Sleeping with mom/dad is not the problem so much as the motives. It's sometimes an indicator of coddling. It's important to honestly evaluate the reasons and to know it's for their benefit first. BTW I'm not a hard core guy about when is too old or what is too often. Motive is very important though. 

The Dangers of Coddling


A lot of people fill their own emotional needs to the detriment of their kids. This can easily be justified as nurturing (even to ourselves). I believe most kids at 5-6-7 who are still in bed with mom/dad regularly are high risk.


----------



## ATC529R

to each his own IMO......... mine has had no trouble with cribb, her own bed etc......but she does end up coming into our bed probably 2-3 times a week in the middle of the night......whether it's because she went to potty or had a bad dream. it's nice to wake up next to her. but I would not want her to HAVE to sleep in our room.


----------



## teresa

I love sex, so I wouldn't want my kids in the same bed. Since they were babies I had their crib in my room but they weren't allowed in my bed, later on moved the crib to the room next to mine and they were fine. Then I became a widow and we shared a bed for a while, even just for comfort. I used to cry with my old one to sleep, she was six years old when her dad passed away and we would just hug and hug. Now I remarried and no one is allowed not even in my bedroom, much less in my bed (except my husband of course!!).


----------



## Miss Taken

Whatever works for you and your kids. Not that I'd sleep with my kids every night until they hit puberty, I would think most kids grow out of wanting to sleep next to mom or dad before puberty. But even then, there might be times when sharing a bed or room is a necessity like when camping in a tent or renting a hotel room...

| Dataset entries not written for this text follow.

(** C2. In a store keyed by id, [moveToNotes] reports success only for
    an id stored with an active record. When the archival handoff goes
    through, the record becomes moved, the result is success with a
    message naming the generated file, the note is in the archive and the
    id is absent from every listing. When the handoff throws, the result
    is a failure carrying the exception text and the store is exactly as
    before, so the record is still active and still listed. *)
Theorem C2_move_succeeds_or_leaves_unchanged (s : Store) (key : string)
    (note : option string) (now : Z) (sink : SinkEnv) (now' : Z)
    (w : WriteResult FileContent) :
  keyed_by_id (reminders s) ->
  let out := moveToNotes key note now sink now' w s in
  (success (snd out) = true ->
   exists r, JSMap.get key (reminders s) = Some r /\ status r = active)
  /\ (forall r, JSMap.get key (reminders s) = Some r -> status r = active ->
        (handoff_error sink = None ->
           success (snd out) = true
           /\ message (snd out) = "Moved to notes: " ++ note_filename now' key
           /\ JSMap.get key (reminders (fst out)) = Some (set_status moved r)
           /\ In (note_filename now' key, noteContent r note now) (notesDir (fst out))
           /\ forall filter r', In r' (getReminders filter (fst out)) -> id r' <> key)
        /\ (forall e, handoff_error sink = Some e ->
              success (snd out) = false
              /\ message (snd out) = "Error moving to notes: " ++ e
              /\ fst out = s
              /\ JSMap.get key (reminders (fst out)) = Some r
              /\ In r (getReminders None (fst out))
              /\ In r (getReminders (Some (Priority_string (priority r))) (fst out)))).
Proof.
  intros Hkeyed out. subst out. split.
  - intros Hsucc.
    destruct (JSMap.get key (reminders s)) as [r|] eqn:Hget.
    + destruct (Status_eqb (status r) active) eqn:Hst.
      * exists r. split; [reflexivity|now apply Status_eqb_eq].
      * rewrite moveToNotes_refused in Hsucc; [discriminate|].
        intros r0 E Ha. rewrite Hget in E. injection E as <-.
        apply Status_eqb_eq in Ha. congruence.
    + rewrite moveToNotes_refused in Hsucc; [discriminate|].
      intros r0 E. rewrite Hget in E. discriminate.
  - intros r Hget Hact. split.
    + intros Hsink. rewrite (moveToNotes_handed_off _ note now _ now' w _ Hget Hact Hsink).
      simpl. rewrite reminders_saveReminders, notesDir_saveReminders. simpl.
      repeat split.
      * apply JSMapFacts.get_set_same.
      * now left.
      * intros filter r' Hin.
        eapply inactive_not_listed with (r0 := set_status moved r); [| | |exact Hin].
        -- rewrite reminders_saveReminders. simpl.
           apply keyed_set; [assumption|]. simpl.
           destruct Hkeyed as [_ Hid]. apply Hid. now apply JSMapFacts.get_Some_In.
        -- rewrite reminders_saveReminders. simpl. apply JSMapFacts.get_set_same.
        -- simpl. discriminate.
    + intros e Hsink. rewrite (moveToNotes_failed _ note now _ now' w _ Hget Hact Hsink).
      simpl. repeat split; try assumption.
      * apply getReminders_all_complete; [|assumption].
        eapply JSMapFacts.get_In_values; eassumption.
      * apply getReminders_priority_complete; [|assumption].
        eapply JSMapFacts.get_In_values; eassumption.
Qed.
End Move.

(** ** [clearOldReminders] *)

Section Purge.
Context {D : DateLib}.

We shared a room or co-slept with our first born until he was around 2 years old and he's been sleeping like a rock since then. Save the times when he was scared or peed the bed, he stayed in his own room and bed just fine from then on. He's 8.5 now and I let him occasionally sleep with me until his little brother was born last September - not as a habit but if we were staying at the cottage or fell asleep on the sofa while watching movies. 

I'm nursing and I co-sleep with my three month old baby now, so until I wean when he's one year, sleeping together makes sense. I get a lot more REM sleep this way and have more energy during the day than if I had to traipse down the hall, sit in a rocking chair, stay awake to nurse, and go back to my bed to sleep. 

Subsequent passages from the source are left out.